Придумывать предлог, чтобы побродить по Ликиному дому, не пришлось: ее собака запачкала свитер. Стас якобы отправился в ванную, а попутно заглянул в комнату-спортзал и засунул флакон за стойку с гантелями.
Он думал, что все устроил наилучшим образом: спрятал духи, притворился влюбленным в Лику, потом вернулся в мастерскую и стал работать над парфюмом для очередного клиента.
Откуда рядом возник человек — Стас так и не понял.
Просто сильные руки сдернули его с рабочего кресла, швырнули на пол и всадили в грудь нож. Но он успел рассмотреть глаза убийцы — они были серо-ледяные. Нижняя часть лица преступника была закрыла клетчатым платком-арафаткой. Глаза показались Стасу знакомыми, но вспомнить человека или внешность целиком не получилось.
— Где те самые духи «Красная Москва»? — поинтересовался преступник. Голос у него оказался красивый, мелодичный. — И не надо врать, что они у Лики Вронской в коттедже!
«Откуда ему известно про коттедж?» — испугался Стас, лихорадочно соображая, как бы это незаметно найти телефон и позвонить кому угодно.
— Говори, сволочь! — Преступник вонзил нож в плечо Стаса.
Орехов услужливо закивал: мол, сейчас все скажу. А потом с ужасом понял, что сознание покидает его, наступает сон. А ведь спать с большой кровоточащей раной, наверное, нельзя. Но так хочется…
* * *— Лика, а как вы снова оказались в парфюмерной мастерской? Вам тут медом намазано? Как ни придете — очередной труп!
Мы со следователем Мироновым сидим на диванчике в мастерской Орехова. Владлен Ильич выпускает пар и делает меня крайней в перманентном увеличении материалов в уголовном деле. Я же с виноватым видом молчу, а сама думаю о том, что Станислав Орехов на самом деле пока еще не труп. Правда, перспективы у него туманные — после частичного переливания крови он впал в кому, за ним прислали специальную машину с кучей оборудования и увезли в реанимацию. Миронов пытался выяснить у врачей, насколько тяжелое состояние Стаса. Но медики сами не знали, когда придет в сознание Орехов и придет ли вообще.
Для меня это означает одно: сейчас Миронов закончит возмущаться и направит весь свой следовательский пыл на меня. Ибо на Орехова его сейчас направить затруднительно.

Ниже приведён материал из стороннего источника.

(* ===== verification/Locality.v ===== *)
(** * Locality: what a generator reads of the random stream

    The script draws every number from the one global generator of the
    module [random].  A loader therefore depends on the loaders that ran
    before it, but only through the position they left the generator at:
    the loop of a loader reads the stream from that position on and nothing
    else of the state.

    [reads c1 c2] relates a computation run under one stream to the same
    computation run under another: [c1] changes nothing but the position,
    by a number of draws [k], and when the two streams agree on the [k]
    positions that [c1] reads, [c2] returns what [c1] returns and makes the
    same draws, from every state at the same position.  The judgement has
    one rule per construct the loops of the script are written with, so a
    loop body is related to itself by following its text ([reads_auto]).
    From a related body the file derives what a whole loader does under
    two streams ([load_table_reads]). *)

From Stdlib Require Import QArith ZArith List String Lia.
From stdpp Require Import base tactics option list strings gmap.
From S2P Require Import Prelude PyNum Effects Schema World.

Local Open Scope py_scope.

(** ** Two streams that agree on a segment *)

Section Reads.
Context (RS1 RS2 : RandomSource).

(** The two streams return the same values at the positions from [a] up
    to, and not including, [b]. *)
Definition agree (a b : nat) : Prop :=
  forall n, (a <= n < b)%nat ->
            draw (RandomSource := RS1) n = draw (RandomSource := RS2) n.

Definition reads {A} (c1 c2 : Py A) : Prop :=
  forall w1 w2, rng_pos w1 = rng_pos w2 ->
    exists k,
      run_state c1 w1 = advance_rng_by k w1
      /\ (agree (rng_pos w1) (k + rng_pos w1) ->
          c2 w2 = (run_result c1 w1, advance_rng_by k w2)).

(** The rows a loop generates from a position of the first stream: what
    [for_acc xs body []] returns in any state at that position. *)
Definition generated {A B} (body : A -> list B -> Py (list B)) (xs : list A)
    (pos : nat) : result Exn (list B) :=
  run_result (for_acc xs body []) (mkWorld pos ∅ [] [] true).

(** The position a loop leaves the generator at. *)
Definition generated_end {A B} (body : A -> list B -> Py (list B))
    (xs : list A) (pos : nat) : nat :=
  rng_pos (run_state (for_acc xs body []) (mkWorld pos ∅ [] [] true)).

(** ** Rules *)

Lemma agree_mono (a b a' b' : nat) :
  (a <= a')%nat -> (b' <= b)%nat -> agree a b -> agree a' b'.
Proof. intros Ha Hb H n Hn. apply H. lia. Qed.

Lemma agree_empty (a : nat) : agree a a.
Proof. intros n Hn. lia. Qed.

Lemma reads_ret {A} (a : A) : reads (ret a) (ret a).
Proof.
  intros w1 w2 _. exists 0%nat. unfold run_state, run_result, ret. cbn.
  rewrite !advance_rng_by_0. auto.
Qed.

Lemma reads_raise {A} (e : Exn) : reads (raise (A := A) e) (raise e).
Proof.
  intros w1 w2 _. exists 0%nat. unfold run_state, run_result, raise. cbn.
  rewrite !advance_rng_by_0. auto.
Qed.

Lemma reads_dict_get {V} (d : gmap string V) (key : string) :
  reads (dict_get d key) (dict_get d key).
Proof.
  unfold dict_get. destruct (d !! key); [apply reads_ret | apply reads_raise].
Qed.

Lemma reads_random_random :
  reads (random_random (RS := RS1)) (random_random (RS := RS2)).
Proof.
  intros w1 w2 Hpos. exists 1%nat. split; [reflexivity |].
  intros Hag. unfold random_random, run_result. cbn [fst].
  rewrite <- Hpos, (Hag (rng_pos w1)) by lia. reflexivity.
Qed.

Lemma reads_bind {A B} (c1 c2 : Py A) (f1 f2 : A -> Py B) :
  reads c1 c2 -> (forall a, reads (f1 a) (f2 a)) ->
  reads (bind c1 f1) (bind c2 f2).
Proof.
  intros Hc Hf w1 w2 Hpos. destruct (Hc w1 w2 Hpos) as (k1 & Hs1 & H1).
  unfold run_state, run_result, bind in *.
  destruct (c1 w1) as [[a|e] w1'] eqn:E1; cbn [fst snd] in *; subst w1'.
  - destruct (Hf a (advance_rng_by k1 w1) (advance_rng_by k1 w2))
      as (k2 & Hs2 & H2); [cbn; congruence |].
    exists (k1 + k2)%nat. rewrite <- !advance_rng_by_add. split; [exact Hs2 |].
    intros Hag. rewrite H1 by (eapply agree_mono; [| | exact Hag]; lia).
    apply H2. eapply agree_mono; [| | exact Hag]; cbn; lia.
  - exists k1. split; [reflexivity |]. intros Hag. rewrite (H1 Hag).
    reflexivity.
Qed.

Lemma reads_random_uniform (a b : Q) :
  reads (random_uniform (RS := RS1) a b) (random_uniform (RS := RS2) a b).
Proof.
  apply reads_bind; [apply reads_random_random | intros u; apply reads_ret].
Qed.

Lemma reads_for_acc {A B} (xs : list A) (body1 body2 : A -> B -> Py B)
    (acc : B) :
  (forall x acc, reads (body1 x acc) (body2 x acc)) ->
  reads (for_acc xs body1 acc) (for_acc xs body2 acc).
Proof.
  intros Hbody. revert acc.
  induction xs as [|x xs IH]; intros acc; cbn [for_acc];
    [apply reads_ret | apply reads_bind; [apply Hbody | exact IH]].
Qed.

End Reads.

#[export] Hint Resolve reads_ret reads_raise reads_dict_get
  reads_random_uniform : py.

(** Relate a loop body to itself by following its text. *)
Ltac reads_step :=
  lazymatch goal with
  | |- reads _ _ (bind _ _) (bind _ _) => apply reads_bind; [| intros ?]
  | |- reads _ _ (for_acc _ _ _) (for_acc _ _ _) =>
      apply reads_for_acc; intros ? ?
  | |- reads _ _ (if ?b then _ else _) _ => destruct b
  | |- reads _ _ (match ?x with _ => _ end) _ => destruct x
  | |- reads _ _ _ _ => solve [auto with py]
  end.

Ltac reads_auto := cbv zeta; repeat reads_step.

(** ** One stream: a generator reads the position only *)

Section OneStream.
Context {RS : RandomSource}.

Lemma agree_refl (a b : nat) : agree RS RS a b.
Proof. intros n _. reflexivity. Qed.

(** A computation related to itself does the same from every state at the
    same position. *)
Lemma reads_state_independent {A} (c : Py A) (w1 w2 : World) :
  reads RS RS c c -> rng_pos w1 = rng_pos w2 ->
  run_result c w2 = run_result c w1
  /\ exists k, run_state c w1 = advance_rng_by k w1
               /\ run_state c w2 = advance_rng_by k w2.
Proof.
  intros Hc Hpos. destruct (Hc w1 w2 Hpos) as (k & Hs & H).
  specialize (H (agree_refl _ _)). unfold run_result, run_state in *.
  rewrite H. eauto.
Qed.

(** The rows of a loop are those generated from the position of the
    state. *)
Lemma for_acc_generated {A B} (body : A -> list B -> Py (list B))
    (xs : list A) (w : World) :
  (forall x acc, reads RS RS (body x acc) (body x acc)) ->
  for_acc xs body [] w
  = (generated body xs (rng_pos w),
     advance_rng_by (generated_end body xs (rng_pos w) - rng_pos w) w).
Proof.
  intros Hbody. unfold generated, generated_end.
  destruct (reads_for_acc RS RS xs body body [] Hbody
              (mkWorld (rng_pos w) ∅ [] [] true) w eq_refl) as (k & Hs & H).
  rewrite (H (agree_refl _ _)), Hs. cbn [rng_pos advance_rng_by].
  f_equal. apply advance_rng_by_eq. lia.
Qed.

End OneStream.

(** ** Two streams: a loader *)

Section Loader.
Context (RS1 RS2 : RandomSource) {ST : Storage} {A B : Type}.
Context (body1 body2 : A -> list B -> Py (list B)) (mk : list B -> Table).
Context (name line : string) (closing : nat -> string).
Hypothesis body_reads : forall x acc, reads RS1 RS2 (body1 x acc) (body2 x acc).

(** What a loader does after its loop. *)
Definition finish_table (r : result Exn (list B)) : Py unit :=
  match r with
  | Ok data => to_sql name (mk data) ;; print (closing (length data))
  | Raise e => raise e
  end.

(** A loader under two streams, from two states at the same position: the
    loop of the first makes [k] draws, and when the streams agree on them
    the second loader finishes with the rows of the first. *)
Lemma load_table_reads (xs : list A) (w1 w2 : World) :
  rng_pos w1 = rng_pos w2 ->
  exists k r,
    load_table body1 mk name line closing xs w1
    = finish_table r (advance_rng_by k (add_line line w1))
    /\ (agree RS1 RS2 (rng_pos w1) (k + rng_pos w1) ->
        load_table body2 mk name line closing xs w2
        = finish_table r (advance_rng_by k (add_line line w2))).
Proof.
  intros Hpos.
  destruct (reads_for_acc RS1 RS2 xs body1 body2 [] body_reads
              (add_line line w1) (add_line line w2) Hpos) as (k & Hs & H).
  exists k, (run_result (for_acc xs body1 []) (add_line line w1)).
  unfold load_table, bind at 1, print, modify. unfold bind at 1.
  unfold run_state, run_result in *.
  destruct (for_acc xs body1 [] (add_line line w1)) as [r w1'] eqn:E1.
  cbn [fst snd] in *. subst w1'. split; [destruct r; reflexivity |].
  intros Hag. unfold bind at 1, print, modify. unfold bind at 1.
  rewrite (H Hag). destruct r; reflexivity.
Qed.

(** Finishing does not touch the generator. *)
Lemma finish_table_rng_pos (r : result Exn (list B)) (w : World) :
  rng_pos (run_state (finish_table r) w) = rng_pos w.
Proof.
  destruct r as [data|e]; [| reflexivity].
  unfold run_state, finish_table, bind, to_sql, print, modify.
  repeat destruct (negb _); reflexivity.
Qed.

(** Finishing returns normally only after it has written the rows. *)
Lemma finish_table_ok (r : result Exn (list B)) (w w' : World) :
  finish_table r w = (Ok tt, w') ->
  exists data, r = Ok data /\ db w' !! name = Some (mk data).
Proof.
  destruct r as [data|e]; [| discriminate]. intros E. exists data.
  split; [reflexivity |]. revert E.
  unfold finish_table, bind, to_sql, print, modify.
  repeat destruct (negb _); intros [= <-]. cbn. apply lookup_insert_eq.
Qed.

(** From one state, the second loader does what the first does. *)
Lemma load_table_local (xs : list A) (w : World) :
  agree RS1 RS2 (rng_pos w)
    (rng_pos (run_state (load_table body1 mk name line closing xs) w)) ->
  load_table body2 mk name line closing xs w
  = load_table body1 mk name line closing xs w.
Proof.
  destruct (load_table_reads xs w w eq_refl) as (k & r & E1 & E2).
  intros Hag. rewrite E1, E2; [reflexivity |].
  unfold run_state in Hag. rewrite E1 in Hag.
  change (snd (finish_table r ?s)) with (run_state (finish_table r) s) in Hag.
  rewrite finish_table_rng_pos in Hag. exact Hag.
Qed.

(** From two states at the same position, when both loaders return
    normally and the streams agree on the draws of the first, they have
    written the same table. *)
Lemma loaded_rows_agree (xs : list A) (w1 w2 : World) (k1 k2 : nat)
    (rows1 rows2 : list B) :
  rng_pos w1 = rng_pos w2 ->
  load_table body1 mk name line closing xs w1
  = (Ok tt, table_loaded mk name line closing k1 rows1 w1) ->
  load_table body2 mk name line closing xs w2
  = (Ok tt, table_loaded mk name line closing k2 rows2 w2) ->
  agree RS1 RS2 (rng_pos w1) (k1 + rng_pos w1) ->
  mk rows2 = mk rows1.
Proof.
  intros Hpos H1 H2 Hag.
  destruct (load_table_reads xs w1 w2 Hpos) as (k & r & E1 & E2).
  rewrite H1 in E1. symmetry in E1.
  pose proof (finish_table_rng_pos r (advance_rng_by k (add_line line w1)))
    as Hk.
  unfold run_state in Hk. rewrite E1 in Hk. cbn in Hk.
  assert (k = k1) as -> by lia.
  rewrite H2 in E2. specialize (E2 Hag). symmetry in E2.
  destruct (finish_table_ok _ _ _ E1) as (data & -> & L1).
  destruct (finish_table_ok _ _ _ E2) as (data' & [= <-] & L2).
  cbn in L1, L2. rewrite lookup_insert_eq in L1, L2. congruence.
Qed.

(** The same, for loaders whose outcome is known up to the write. *)
Lemma loaded_rows_agree_if (xs : list A) (w1 w2 : World) (k : nat)
    (rows1 rows2 : list B) (x1 x2 : result Exn unit * World) (pos : nat) :
  rng_pos w1 = pos -> rng_pos w2 = pos ->
  load_table body1 mk name line closing xs w1
  = (if write_ok name
     then (Ok tt, table_loaded mk name line closing k rows1 w1) else x1) ->
  load_table body2 mk name line closing xs w2
  = (if write_ok name
     then (Ok tt, table_loaded mk name line closing k rows2 w2) else x2) ->
  write_ok name = true -> agree RS1 RS2 pos (k + pos) ->
  mk rows2 = mk rows1.
Proof.
  intros P1 P2 E1 E2 Hok Hag. rewrite Hok in E1, E2. subst pos.
  exact (loaded_rows_agree xs w1 w2 k k rows1 rows2 (eq_sym P2) E1 E2 Hag).
Qed.

End Loader.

Я рада, что мне, надеюсь, удалось спасти парфюмеру жизнь. Несмотря на новый геморрой с вопросами Миронова, я рада.
Жить — это хорошо. Мне лично очень нравится. Может, и Орехов ценит эту штуку и при благоприятном раскладе поблагодарит меня за то, что я вовремя подсуетилась.

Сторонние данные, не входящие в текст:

(** The run writes nine rows per country. *)
Theorem load_gdp_data_row_count :
  exists rows,
    load_gdp_data countries w = (Ok tt, gdp_loaded (length countries) rows w)
    /\ length rows = (9 * length countries)%nat.
Proof.
  destruct (gdp_run countries w conn_is_open table_writable groups_known)
    as (rows & Hspec & Hrun).
  exists rows. split; [exact Hrun | apply gdp_table_length, Hspec].
Qed.

(** When the country codes are pairwise distinct, the GDP per capita a
    country has in 2020 is strictly below the one it has in every other
    year: the 2020 row compounds a negative rate over five years, every
    other row a positive rate. *)
Theorem load_gdp_data_covid_dip :
  unique_codes countries ->
  exists rows,
    load_gdp_data countries w = (Ok tt, gdp_loaded (length countries) rows w)
    /\ forall r1 r2, r1 ∈ rows -> r2 ∈ rows ->
         GdpRow.country_code r1 = GdpRow.country_code r2 ->
         GdpRow.year r1 = 2020%Z -> GdpRow.year r2 <> 2020%Z ->
         GdpRow.gdp_per_capita_current_usd r1
         < GdpRow.gdp_per_capita_current_usd r2.
Proof.
  intros Hu.
  destruct (gdp_run countries w conn_is_open table_writable groups_known)
    as (rows & Hspec & Hrun).
  exists rows. split; [exact Hrun |]. intros r1 r2 Hr1 Hr2 Hcode.
  destruct (gdp_table_same_block _ _ _ _ Hu Hspec Hr1 Hr2 Hcode)
    as (c & b & _ & Hb & Hb1 & Hb2).
  apply (gdp_block_dip c b); assumption.
Qed.

(** Every row of a year other than 2020 has a growth rate in the range
    of its country's income group: 1 to 3 per cent for high income, 3 to 7
    for upper middle, 4 to 8 for lower middle, 3 to 6 for low income. *)
Theorem load_gdp_data_growth_by_group :
  exists rows,
    load_gdp_data countries w = (Ok tt, gdp_loaded (length countries) rows w)
    /\ forall r, r ∈ rows -> GdpRow.year r <> 2020%Z ->
         exists c, c ∈ countries
           /\ GdpRow.country_code r = Country.country_code c
           /\ fst (growth_range (Country.income_group c))
              <= GdpRow.gdp_growth_annual_pct r
           /\ GdpRow.gdp_growth_annual_pct r
              <= snd (growth_range (Country.income_group c)).
Proof.
  destruct (gdp_run countries w conn_is_open table_writable groups_known)
    as (rows & Hspec & Hrun).
  exists rows. split; [exact Hrun |]. intros r Hr Hy.
  destruct (gdp_table_row _ _ _ Hspec Hr)
    as (c & range & base & year & Hc & _ & _ & _ & _ & Hrow).
  exists c. split; [exact Hc |]. split; [apply Hrow |].
  apply (gdp_row_growth_ordinary c base year r Hrow).
  destruct Hrow as (_ & <- & _). exact Hy.
Qed.

(** When the country codes are pairwise distinct, no two rows of the
    table share the key (country_code, year). *)
Theorem load_gdp_data_keys_unique :
  unique_codes countries ->
  exists rows,
    load_gdp_data countries w = (Ok tt, gdp_loaded (length countries) rows w)
    /\ NoDup (map gdp_key rows).
Proof.
  intros Hu.
  destruct (gdp_run countries w conn_is_open table_writable groups_known)
    as (rows & Hspec & Hrun).
  exists rows. split; [exact Hrun | exact (gdp_table_keys _ _ Hu Hspec)].
Qed.

(** The GDP per capita of a 2015 row lies in the range [gdp_ranges]
    gives for the income group of the row's country. *)
Theorem load_gdp_data_base_year :
  exists rows,
    load_gdp_data countries w = (Ok tt, gdp_loaded (length countries) rows w)
    /\ forall r, r ∈ rows -> GdpRow.year r = 2015%Z ->
         exists c range, c ∈ countries
           /\ GdpRow.country_code r = Country.country_code c
           /\ gdp_ranges !! Country.income_group c = Some range
           /\ fst range <= GdpRow.gdp_per_capita_current_usd r
           /\ GdpRow.gdp_per_capita_current_usd r <= snd range.
Proof.
  destruct (gdp_run countries w conn_is_open table_writable groups_known)
    as (rows & Hspec & Hrun).
  exists rows. split; [exact Hrun |]. intros r Hr Hy.
  destruct (gdp_table_row _ _ _ Hspec Hr)
    as (c & range & base & year & Hc & Hrange & Hlo & Hhi & _ & Hrow).
  exists c, range. split; [exact Hc |]. split; [apply Hrow |].
  split; [exact Hrange |].
  assert (year = 2015%Z) as -> by (destruct Hrow as (_ & <- & _); exact Hy).
  rewrite (gdp_row_base_year c base r Hrow).
  destruct (gdp_ranges_on_grid _ _ Hrange) as (Hg1 & Hg2 & _).
  apply py_round_between; auto.
Qed.

End Run.

(** ** The other exits *)

Section Exits.
Context {RS : RandomSource} {ST : Storage}.

(** The loop stops at the first country whose income group is unknown. *)
Lemma gdp_loop_key_error (good rest : list Country.t) (c : Country.t) data w :
  known_income_groups good -> Country.income_group c ∉ income_groups ->
  for_acc (good ++ c :: rest) gdp_country data w
  = (Raise (KeyError (Country.income_group c)),
     advance_rng_by (11 * length good) w).
Proof.
  intros Hk Hc. rewrite <- (list_sum_const 11 good).
  apply (for_acc_blocks_raises gdp_country gdp_block_spec).
  - intros c' Hc'. apply gdp_country_spec, (proj1 (Forall_forall _ _) Hk c' Hc').
  - intros acc w'. unfold gdp_country, bind, dict_get.
    rewrite (gdp_ranges_unknown _ Hc). reflexivity.
Qed.

(** C37. On a catalog whose first entry with an income group that is not a
    key of [gdp_ranges] is [c], the run raises [KeyError] for that group
    after the 11 draws of each earlier country; it has printed its first
    line only and has written no table. *)
Theorem load_gdp_data_key_error (good rest : list Country.t) (c : Country.t)
    (w : World) :
  known_income_groups good -> Country.income_group c ∉ income_groups ->
  load_gdp_data (good ++ c :: rest) w
  = (Raise (KeyError (Country.income_group c)),
     advance_rng_by (11 * length good) (add_line "Creating GDP data..." w)).
Proof.
  intros Hk Hc. rewrite load_gdp_data_shape.
  apply load_table_raises, gdp_loop_key_error; assumption.
Qed.

(** When the write to [gdp_data] fails, the run raises the database
    error after generating every row: all draws are consumed, the table
    keeps its earlier content and the closing line is not printed. *)
Theorem load_gdp_data_write_fails (countries : list Country.t) (w : World) :
  conn_open w = true -> write_ok "gdp_data" = false ->
  known_income_groups countries ->
  load_gdp_data countries w
  = (Raise (DatabaseError "gdp_data"),
     advance_rng_by (11 * length countries)
       (add_line "Creating GDP data..." w)).
Proof.
  intros Ho Hw Hk.
  destruct (gdp_loop_run countries [] (add_line "Creating GDP data..." w) Hk)
    as (rows & _ & Hrun).
  rewrite load_gdp_data_shape. eapply load_table_write_fails; eassumption.
Qed.

(** C40. Whether or not the table can be written, a run over a catalog of
    known income groups consumes exactly 11 random draws per country: one
    for the base value, one per year, and one more in 2020, where the
    ordinary rate is drawn and then discarded. *)
Theorem load_gdp_data_draws (countries : list Country.t) (w : World) :
  known_income_groups countries ->
  rng_pos (run_state (load_gdp_data countries) w)
  = (11 * length countries + rng_pos w)%nat.
Proof.
  intros Hk.
  destruct (gdp_loop_run countries [] (add_line "Creating GDP data..." w) Hk)
    as (rows & _ & Hrun).
  rewrite load_gdp_data_shape, (load_table_rng_pos _ _ _ _ _ _ _ _ _ Hrun).
  reflexivity.
Qed.

End Exits.

(** ** The theorems at concrete inputs

    The script's catalog, the linear congruential stream and the initial
    state satisfy the hypotheses of every theorem above. *)

Lemma load_gdp_data_writes_table_witness :
  exists rows w',
    load_gdp_data (RS := lcg_source) (ST := reliable_storage) catalog
      initial_world = (Ok tt, w')
    /\ gdp_table_spec catalog rows
    /\ db w' = <["gdp_data" := GdpTable rows]> (db initial_world)
    /\ rng_pos w' = 528%nat
    /\ console w'
       = ["Creating GDP data...";
          "✓ Loaded " +:+ pretty (length rows) +:+ " GDP records"]
    /\ conn_open w' = true.
Proof.
  apply (load_gdp_data_writes_table (RS := lcg_source)
           (ST := reliable_storage) catalog initial_world);
    [reflexivity | reflexivity | by_decide].
Defined.

Lemma load_gdp_data_covid_growth_witness :
  exists rows,
    load_gdp_data (RS := lcg_source) (ST := reliable_storage) catalog
      initial_world = (Ok tt, gdp_loaded 48 rows initial_world)
    /\ forall r, r ∈ rows -> GdpRow.year r = 2020%Z ->
         -5 <= GdpRow.gdp_growth_annual_pct r
         /\ GdpRow.gdp_growth_annual_pct r <= -2.
Proof.
  apply (load_gdp_data_covid_growth (RS := lcg_source)
           (ST := reliable_storage) catalog initial_world);
    [reflexivity | reflexivity | by_decide].
Defined.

Правда, вот эта кома парфюмера для меня очень некстати.
Если бы Орехов находился в сознании — он сам бы выкручивался в плане информации насчет старинного флакона «Красной Москвы».

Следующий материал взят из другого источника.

(** The factor is affine in the year, with slope [- 0.15 / 8]. *)
Lemma reduction_factor_affine (year : Z) :
  reduction_factor year == 1 - (3 # 160) * (inject_Z year - 2015).
Proof.
  unfold reduction_factor. cbv zeta. unfold Z.sub.
  rewrite inject_Z_plus, inject_Z_opp. change (inject_Z 2015) with 2015.
  field.
Qed.

(** A later year has a factor smaller by at least [0.15 / 8]. *)
Lemma reduction_factor_step (y1 y2 : Z) :
  (y1 < y2)%Z -> reduction_factor y2 + (3 # 160) <= reduction_factor y1.
Proof.
  intros H. rewrite !reduction_factor_affine.
  assert (inject_Z y1 + 1 <= inject_Z y2) as Hq.
  { rewrite <- inject_Z_succ. apply inject_Z_le. lia. }
  lra.
Qed.

(** Between 2015 and 2023 the factor lies between 0.85 and 1. *)
Lemma reduction_factor_bounds (year : Z) :
  (2015 <= year <= 2023)%Z ->
  0.85 <= reduction_factor year /\ reduction_factor year <= 1.
Proof.
  intros [H1 H2]. rewrite reduction_factor_affine.
  apply inject_Z_le in H1, H2.
  change (inject_Z 2015) with 2015 in H1.
  change (inject_Z 2023) with 2023 in H2. split; lra.
Qed.

Lemma poverty_years_range (year : Z) :
  year ∈ poverty_years -> (2015 <= year <= 2023)%Z.
Proof.
  unfold poverty_years. rewrite !elem_of_cons, elem_of_nil.
  intros [->|[->|[->|[->|[->|[]]]]]]; lia.
Qed.

(** ** The base ranges *)

(** The cases of the if / elif chain on an eligible group. *)
Lemma poverty_groups_cases (g : string) :
  g ∈ poverty_groups ->
  g = "Low income" \/ g = "Lower middle income" \/ g = "Upper middle income".
Proof.
  unfold poverty_groups. rewrite !elem_of_cons, elem_of_nil. tauto.
Qed.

Если бы парфюмер, не приведи господь, умер — я бы все рассказала Миронову. В конце концов, человека, которому я дала честное слово сохранить в тайне информацию, больше нет. А что касается Тимофея Веремеева — то я его не знаю, я ему ничего не обещала. Да и, прямо говоря, расхищение музейных фондов — это преступление, за которое надо нести наказание в соответствии с законодательством.